• What is being asked
What is needed is an exact copy of the line that contains "pose proof (is_decimal_inv _ H3) as [_ A3]." and of all later lines to the end of the records below, with no other lines.

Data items
Lemma hsl_text_not_rgb (d1 d2 d3 w1 w2 : string) :
  all_in Digit d1 = true -> all_in Digit d2 = true -> all_in Digit d3 = true ->
  all_in Space w1 = true -> all_in Space w2 = true ->
  regex_match rgb_pattern
    ("hsl(" ++ d1 ++ "," ++ w1 ++ d2 ++ "%," ++ w2 ++ d3 ++ "%)")
  = None.
Proof.
  intros A1 A2 A3 Hw1 Hw2.
  apply (regex_match_free "r"). rewrite !free_of_append.
  rewrite (free_of_class Digit d1 digit_not_r A1),
    (free_of_class Digit d2 digit_not_r A2),
    (free_of_class Digit d3 digit_not_r A3),
    (free_of_class Space w1 space_not_r Hw1),
    (free_of_class Space w2 space_not_r Hw2).
  reflexivity.
Qed.

Lemma parse_hsl_text (d1 d2 d3 w1 w2 : string) :
  is_decimal d1 = true -> is_decimal d2 = true -> is_decimal d3 = true ->
  all_in Space w1 = true -> all_in Space w2 = true ->
  parseColor ("hsl(" ++ d1 ++ "," ++ w1 ++ d2 ++ "%," ++ w2 ++ d3 ++ "%)")
  = Some (Return (derive (hsl_of (digits_value 10 d1) (digits_value 10 d2)
                                 (digits_value 10 d3)))).
Proof.
  intros H1 H2 H3 Hw1 Hw2.
  pose proof (is_decimal_inv _ H1) as [_ A1].
  pose proof (is_decimal_inv _ H2) as [_ A2].
  pose proof (is_decimal_inv _ H3) as [_ A3].
  rewrite parseColor_branches.
  assert (Htrim :
            trim ("hsl(" ++ d1 ++ "," ++ w1 ++ d2 ++ "%," ++ w2 ++ d3 ++ "%)")
            = ("hsl(" ++ d1 ++ "," ++ w1 ++ d2 ++ "%," ++ w2 ++ d3 ++ "%)")%string).
  { unfold trim.
    change (trimStart
              ("hsl(" ++ d1 ++ "," ++ w1 ++ d2 ++ "%," ++ w2 ++ d3 ++ "%)"))
      with ("hsl(" ++ d1 ++ "," ++ w1 ++ d2 ++ "%," ++ w2 ++ d3 ++ "%)")%string.
    change "%)"%string with ("%" ++ ")")%string.
    rewrite <- !append_assoc. apply trimEnd_last. reflexivity. }
  rewrite Htrim.
  change (startsWith
            ("hsl(" ++ d1 ++ "," ++ w1 ++ d2 ++ "%," ++ w2 ++ d3 ++ "%)") "#")
    with false.
  cbv iota.
  rewrite (hsl_text_not_rgb d1 d2 d3 w1 w2 A1 A2 A3 Hw1 Hw2),
    (match_hsl_text d1 d2 d3 w1 w2 H1 H2 H3 Hw1 Hw2).
  unfold hsl_result. cbn [group Nat.sub nth].
  rewrite (parseInt_decimal d1 H1), (parseInt_decimal d2 H2),
    (parseInt_decimal d3 H3).
  reflexivity.
Qed.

• Answer to this exercise
  pose proof (is_decimal_inv _ H3) as [_ A3].
  rewrite parseColor_branches.
  assert (Htrim :
            trim ("hsl(" ++ d1 ++ "," ++ w1 ++ d2 ++ "%," ++ w2 ++ d3 ++ "%)")
            = ("hsl(" ++ d1 ++ "," ++ w1 ++ d2 ++ "%," ++ w2 ++ d3 ++ "%)")%string).
  { unfold trim.
    change (trimStart
              ("hsl(" ++ d1 ++ "," ++ w1 ++ d2 ++ "%," ++ w2 ++ d3 ++ "%)"))
      with ("hsl(" ++ d1 ++ "," ++ w1 ++ d2 ++ "%," ++ w2 ++ d3 ++ "%)")%string.
    change "%)"%string with ("%" ++ ")")%string.
    rewrite <- !append_assoc. apply trimEnd_last. reflexivity. }
  rewrite Htrim.
  change (startsWith
            ("hsl(" ++ d1 ++ "," ++ w1 ++ d2 ++ "%," ++ w2 ++ d3 ++ "%)") "#")
    with false.
  cbv iota.
  rewrite (hsl_text_not_rgb d1 d2 d3 w1 w2 A1 A2 A3 Hw1 Hw2),
    (match_hsl_text d1 d2 d3 w1 w2 H1 H2 H3 Hw1 Hw2).
  unfold hsl_result. cbn [group Nat.sub nth].
  rewrite (parseInt_decimal d1 H1), (parseInt_decimal d2 H2),
    (parseInt_decimal d3 H3).
  reflexivity.
Qed.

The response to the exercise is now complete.